Records shown ▸
◇ ◇ ◇ ◇

(* ===== verification/Startup.v ===== *)
(** * How the example programs start (examples/server/server.go, examples/logger/logger.go)

    The two [main] functions from the flags to the point where Server.v and Logger.v take
    over.  [flag] hands out pointers that are never nil, as wide as a word for the port.
    Parsed addresses, chain addresses and the operating system's answers are parameters. *)
From stdpp Require Import pretty.
From S2P Require Import Prelude GoInts Constants U256 Wire Builder Reader Sequences Codec CoreMessages.
From S2P Require Import MiningMessages MiningCodecs Frame FrameFacts Cipher CipherProps Transport Hashes.
From S2P Require Import Keys KeysProps Handshake HandshakeProps Conn Server Logger HandshakeRace ServerRun LoggerRun.

(** [netip.ParseAddrPort] on a string, and btcd's addresses of the main chain: a
    [btcutil.Address] that is not nil is its encoding. *)
Class Addresses := {
  ParseAddrPort : gostring → option (gostring * u16);
  NewAddressTaproot : list u8 → option gostring;
  DecodeAddress : gostring → option gostring
}.

(** [strconv.Itoa] *)
Definition Itoa (n : Z) : gostring := gostring_of (pretty n).

(** The variables of the package before [main]; [addr] is nil or an address. *)
Definition default_poolhost : gostring := gostring_of "91.98.76.244".
Definition default_poolport : u16 := to_u16 3336.
Definition default_authkey : gostring := gostring_of "9ankJhx4JpKeJd7xHzPVM98kU1WppT45Pbp3LfeKVdyt5bYgBY8".

Section Startup.
Context {ae : AEAD} {fl : GoFloat} {go : GoAlloc} {sha : SHA256} {ec : Secp256k1} {sch : Schnorr}.
Context {b58 : Base58} {net : NetConn} {errs : NetErrors} {addresses : Addresses}.

Definition default_addr : option gostring :=
  NewAddressTaproot
    (hex_DecodeString (gostring_of "8033d13ee81500afe03a9f48ed142b15724816dd9247c9cf55ae447a5b867449")).1.

(** [if p != nil { v = *p }] *)
Definition set_if {A B} (f : A → B) (p : option A) (v : B) : B := from_option f v p.

(** [addr.EncodeAddress()] *)
Definition EncodeAddress (addr : option gostring) : outcome gostring :=
  match addr with Some a => mret a | None => Panic NilDereference end.

(** [netip.MustParseAddrPort(poolhost+":"+strconv.Itoa(int(poolport)))] *)
Definition MustParseAddrPort (host : gostring) (port : u16) : outcome (gostring * u16) :=
  match ParseAddrPort (host ++ gostring_of ":" ++ Itoa (Zmod.unsigned port)) with
  | Some a => mret a
  | None => Panic (ExplicitPanic "netip.ParseAddrPort")
  end.

(** ** The server *)

(** Listening, at an address, or ended with a message.  The certificate is nil if it
    could not be signed. *)
Inductive server_up :=
| ServerExited (msg : string)
| Listening (at_ : gostring * u16) (cert : option SIGNATURE_NOISE_MESSAGE) (s : server).

(** The keys are the random ones; [ListenTCP] answers for an address. *)
Definition server_main (srv : option gostring) (port : option Z) (authKey staticKey : Keypair)
    (ListenTCP : gostring * u16 → error) : outcome server_up :=
  let poolhost := set_if id srv default_poolhost in
  let poolport := set_if to_u16 port default_poolport in
  cert ← server_cert authKey staticKey;
  a ← MustParseAddrPort poolhost poolport;
  match ListenTCP a with
  | Some e => mret (ServerExited e)
  | None => mret (Listening a cert server_start)
  end.

(** ** The client *)

(** The client before its goroutines start, with the two frames it is going to send. *)
Inductive client_up :=
| ClientExited (msg : string)
| Starting (setup openchan : option Frame) (s : logger).

(** [DialTCP] answers for an address. *)
Definition logger_main (srv : option gostring) (port : option Z) (auth chainAddr : option gostring)
    (DialTCP : gostring * u16 → ReadWriter + string) (ephemeral : Keypair) (now : Z) : outcome client_up :=
  let poolhost := set_if id srv default_poolhost in
  let poolport := set_if to_u16 port default_poolport in
  let authkey := set_if id auth default_authkey in
  let addr := match chainAddr with
              | Some ((_ :: _) as a) => DecodeAddress a
              | _ => default_addr
              end in
  encoded ← EncodeAddress addr;
  let setup := setupFrame poolhost poolport in
  let openchan := openchanFrame (to_u32 0) encoded in
  a ← MustParseAddrPort poolhost poolport;
  match DialTCP a with
  | inr e => mret (ClientExited e)
  | inl rawConn =>
      connected ← logger_connect ephemeral rawConn authkey now;
      match connected with
      | Exited e => mret (ClientExited e)
      | Connected conn _ => mret (Starting setup openchan (logger_begin conn))
      end
  end.

(** The flags give pointers: the variables' own values are never used. *)
Lemma server_main_flags srv port authKey staticKey listen cert :
  server_cert authKey staticKey = Ret cert →
  server_main (Some srv) (Some port) authKey staticKey listen =
  match ParseAddrPort (srv ++ gostring_of ":" ++ Itoa (port mod 2 ^ 16)) with
  | None => Panic (ExplicitPanic "netip.ParseAddrPort")
  | Some a => Ret (from_option ServerExited (Listening a cert server_start) (listen a))
  end.
Proof.
  intros E. unfold server_main, MustParseAddrPort. rewrite E. unfold mbind, outcome_bind, mret, outcome_ret.
  cbn [set_if from_option id]. unfold to_u16. rewrite bits.unsigned_of_Z.
  destruct (ParseAddrPort _) as [a|]; [|done]. by destruct (listen a).
Qed.

(** A port flag beyond the range of ports is taken modulo 2^16. *)
Lemma server_main_port srv port authKey staticKey listen :
  server_main srv (Some port) authKey staticKey listen =
  server_main srv (Some (port mod 2 ^ 16)) authKey staticKey listen.
Proof.
  unfold server_main. cbn [set_if from_option].
  assert (to_u16 port = to_u16 (port mod 2 ^ 16)) as <-; [|done].
  apply Zmod.unsigned_inj. unfold to_u16. rewrite !bits.unsigned_of_Z. by rewrite Z.mod_mod.
Qed.

(** An address flag that does not decode leaves [addr] nil: the client panics before it
    connects. *)
Lemma logger_main_bad_address srv port auth a dial ephemeral now :
  a ≠ [] → DecodeAddress a = None →
  logger_main srv port auth (Some a) dial ephemeral now = Panic NilDereference.
Proof. intros Ha E. unfold logger_main. destruct a as [|x a]; [done|]. by rewrite E. Qed.

(** With the flag's own default, the empty string, no certificate is checked; the
    authority key in the source is used by no run. *)
Lemma logger_main_unchecked srv port chainAddr dial ephemeral now up :
  logger_main srv port (Some []) chainAddr dial ephemeral now = Ret up →
  match up with
  | ClientExited e => ∃ a, dial a = inr e ∨ ∃ rw r rw' hs, dial a = inl rw ∧
      PerformHandshakeInitiator ephemeral rw zero_handshake = Ret (r, Some e, rw', hs)
  | Starting _ _ s => lg_main s = MSetup ∧ lg_chanid s = -1 ∧ ∃ a rw send recv hs, dial a = inl rw ∧
      PerformHandshakeInitiator ephemeral rw zero_handshake =
        Ret (Some send, Some recv, None, cn_NetConn (lg_conn s), hs) ∧
      cn_Send (lg_conn s) = send ∧ cn_Recv (lg_conn s) = recv
  end.
Proof.
  unfold logger_main, logger_connect, check_authority, mbind, outcome_bind, mret, outcome_ret.
  cbn [set_if from_option id].
  destruct (EncodeAddress _) as [enc|]; [|done]. destruct (MustParseAddrPort _ _) as [a|]; [|done].
  destruct (dial a) as [rw|e] eqn:Ed; [|intros [= <-]; exists a; by left].
  destruct (PerformHandshakeInitiator _ _ _) as [[[[[send recv] err] rw'] hs]|] eqn:Eh; [|done].
  destruct err as [e|]; [intros [= <-]; exists a; right; by eexists rw, (send, recv), rw', hs|].
  destruct send as [send|], recv as [recv|]; try done. intros [= <-].
  split; [done|]. split; [done|]. exists a, rw. by eexists _, _, hs.
Qed.

End Startup.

◇ ◇ ◇ ◇

Please give the listing again exactly, line for line.

Expected output ▸
(* ===== verification/Startup.v ===== *)
(** * How the example programs start (examples/server/server.go, examples/logger/logger.go)

    The two [main] functions from the flags to the point where Server.v and Logger.v take
    over.  [flag] hands out pointers that are never nil, as wide as a word for the port.
    Parsed addresses, chain addresses and the operating system's answers are parameters. *)
From stdpp Require Import pretty.
From S2P Require Import Prelude GoInts Constants U256 Wire Builder Reader Sequences Codec CoreMessages.
From S2P Require Import MiningMessages MiningCodecs Frame FrameFacts Cipher CipherProps Transport Hashes.
From S2P Require Import Keys KeysProps Handshake HandshakeProps Conn Server Logger HandshakeRace ServerRun LoggerRun.

(** [netip.ParseAddrPort] on a string, and btcd's addresses of the main chain: a
    [btcutil.Address] that is not nil is its encoding. *)
Class Addresses := {
  ParseAddrPort : gostring → option (gostring * u16);
  NewAddressTaproot : list u8 → option gostring;
  DecodeAddress : gostring → option gostring
}.

(** [strconv.Itoa] *)
Definition Itoa (n : Z) : gostring := gostring_of (pretty n).

(** The variables of the package before [main]; [addr] is nil or an address. *)
Definition default_poolhost : gostring := gostring_of "91.98.76.244".
Definition default_poolport : u16 := to_u16 3336.
Definition default_authkey : gostring := gostring_of "9ankJhx4JpKeJd7xHzPVM98kU1WppT45Pbp3LfeKVdyt5bYgBY8".

Section Startup.
Context {ae : AEAD} {fl : GoFloat} {go : GoAlloc} {sha : SHA256} {ec : Secp256k1} {sch : Schnorr}.
Context {b58 : Base58} {net : NetConn} {errs : NetErrors} {addresses : Addresses}.

Definition default_addr : option gostring :=
  NewAddressTaproot
    (hex_DecodeString (gostring_of "8033d13ee81500afe03a9f48ed142b15724816dd9247c9cf55ae447a5b867449")).1.

(** [if p != nil { v = *p }] *)
Definition set_if {A B} (f : A → B) (p : option A) (v : B) : B := from_option f v p.

(** [addr.EncodeAddress()] *)
Definition EncodeAddress (addr : option gostring) : outcome gostring :=
  match addr with Some a => mret a | None => Panic NilDereference end.

(** [netip.MustParseAddrPort(poolhost+":"+strconv.Itoa(int(poolport)))] *)
Definition MustParseAddrPort (host : gostring) (port : u16) : outcome (gostring * u16) :=
  match ParseAddrPort (host ++ gostring_of ":" ++ Itoa (Zmod.unsigned port)) with
  | Some a => mret a
  | None => Panic (ExplicitPanic "netip.ParseAddrPort")
  end.

(** ** The server *)

(** Listening, at an address, or ended with a message.  The certificate is nil if it
    could not be signed. *)
Inductive server_up :=
| ServerExited (msg : string)
| Listening (at_ : gostring * u16) (cert : option SIGNATURE_NOISE_MESSAGE) (s : server).

(** The keys are the random ones; [ListenTCP] answers for an address. *)
Definition server_main (srv : option gostring) (port : option Z) (authKey staticKey : Keypair)
    (ListenTCP : gostring * u16 → error) : outcome server_up :=
  let poolhost := set_if id srv default_poolhost in
  let poolport := set_if to_u16 port default_poolport in
  cert ← server_cert authKey staticKey;
  a ← MustParseAddrPort poolhost poolport;
  match ListenTCP a with
  | Some e => mret (ServerExited e)
  | None => mret (Listening a cert server_start)
  end.

(** ** The client *)

(** The client before its goroutines start, with the two frames it is going to send. *)
Inductive client_up :=
| ClientExited (msg : string)
| Starting (setup openchan : option Frame) (s : logger).

(** [DialTCP] answers for an address. *)
Definition logger_main (srv : option gostring) (port : option Z) (auth chainAddr : option gostring)
    (DialTCP : gostring * u16 → ReadWriter + string) (ephemeral : Keypair) (now : Z) : outcome client_up :=
  let poolhost := set_if id srv default_poolhost in
  let poolport := set_if to_u16 port default_poolport in
  let authkey := set_if id auth default_authkey in
  let addr := match chainAddr with
              | Some ((_ :: _) as a) => DecodeAddress a
              | _ => default_addr
              end in
  encoded ← EncodeAddress addr;
  let setup := setupFrame poolhost poolport in
  let openchan := openchanFrame (to_u32 0) encoded in
  a ← MustParseAddrPort poolhost poolport;
  match DialTCP a with
  | inr e => mret (ClientExited e)
  | inl rawConn =>
      connected ← logger_connect ephemeral rawConn authkey now;
      match connected with
      | Exited e => mret (ClientExited e)
      | Connected conn _ => mret (Starting setup openchan (logger_begin conn))
      end
  end.

(** The flags give pointers: the variables' own values are never used. *)
Lemma server_main_flags srv port authKey staticKey listen cert :
  server_cert authKey staticKey = Ret cert →
  server_main (Some srv) (Some port) authKey staticKey listen =
  match ParseAddrPort (srv ++ gostring_of ":" ++ Itoa (port mod 2 ^ 16)) with
  | None => Panic (ExplicitPanic "netip.ParseAddrPort")
  | Some a => Ret (from_option ServerExited (Listening a cert server_start) (listen a))
  end.
Proof.
  intros E. unfold server_main, MustParseAddrPort. rewrite E. unfold mbind, outcome_bind, mret, outcome_ret.
  cbn [set_if from_option id]. unfold to_u16. rewrite bits.unsigned_of_Z.
  destruct (ParseAddrPort _) as [a|]; [|done]. by destruct (listen a).
Qed.

(** A port flag beyond the range of ports is taken modulo 2^16. *)
Lemma server_main_port srv port authKey staticKey listen :
  server_main srv (Some port) authKey staticKey listen =
  server_main srv (Some (port mod 2 ^ 16)) authKey staticKey listen.
Proof.
  unfold server_main. cbn [set_if from_option].
  assert (to_u16 port = to_u16 (port mod 2 ^ 16)) as <-; [|done].
  apply Zmod.unsigned_inj. unfold to_u16. rewrite !bits.unsigned_of_Z. by rewrite Z.mod_mod.
Qed.

(** An address flag that does not decode leaves [addr] nil: the client panics before it
    connects. *)
Lemma logger_main_bad_address srv port auth a dial ephemeral now :
  a ≠ [] → DecodeAddress a = None →
  logger_main srv port auth (Some a) dial ephemeral now = Panic NilDereference.
Proof. intros Ha E. unfold logger_main. destruct a as [|x a]; [done|]. by rewrite E. Qed.

(** With the flag's own default, the empty string, no certificate is checked; the
    authority key in the source is used by no run. *)
Lemma logger_main_unchecked srv port chainAddr dial ephemeral now up :
  logger_main srv port (Some []) chainAddr dial ephemeral now = Ret up →
  match up with
  | ClientExited e => ∃ a, dial a = inr e ∨ ∃ rw r rw' hs, dial a = inl rw ∧
      PerformHandshakeInitiator ephemeral rw zero_handshake = Ret (r, Some e, rw', hs)
  | Starting _ _ s => lg_main s = MSetup ∧ lg_chanid s = -1 ∧ ∃ a rw send recv hs, dial a = inl rw ∧
      PerformHandshakeInitiator ephemeral rw zero_handshake =
        Ret (Some send, Some recv, None, cn_NetConn (lg_conn s), hs) ∧
      cn_Send (lg_conn s) = send ∧ cn_Recv (lg_conn s) = recv
  end.
Proof.
  unfold logger_main, logger_connect, check_authority, mbind, outcome_bind, mret, outcome_ret.
  cbn [set_if from_option id].
  destruct (EncodeAddress _) as [enc|]; [|done]. destruct (MustParseAddrPort _ _) as [a|]; [|done].
  destruct (dial a) as [rw|e] eqn:Ed; [|intros [= <-]; exists a; by left].
  destruct (PerformHandshakeInitiator _ _ _) as [[[[[send recv] err] rw'] hs]|] eqn:Eh; [|done].
  destruct err as [e|]; [intros [= <-]; exists a; right; by eexists rw, (send, recv), rw', hs|].
  destruct send as [send|], recv as [recv|]; try done. intros [= <-].
  split; [done|]. split; [done|]. exists a, rw. by eexists _, _, hs.
Qed.

End Startup.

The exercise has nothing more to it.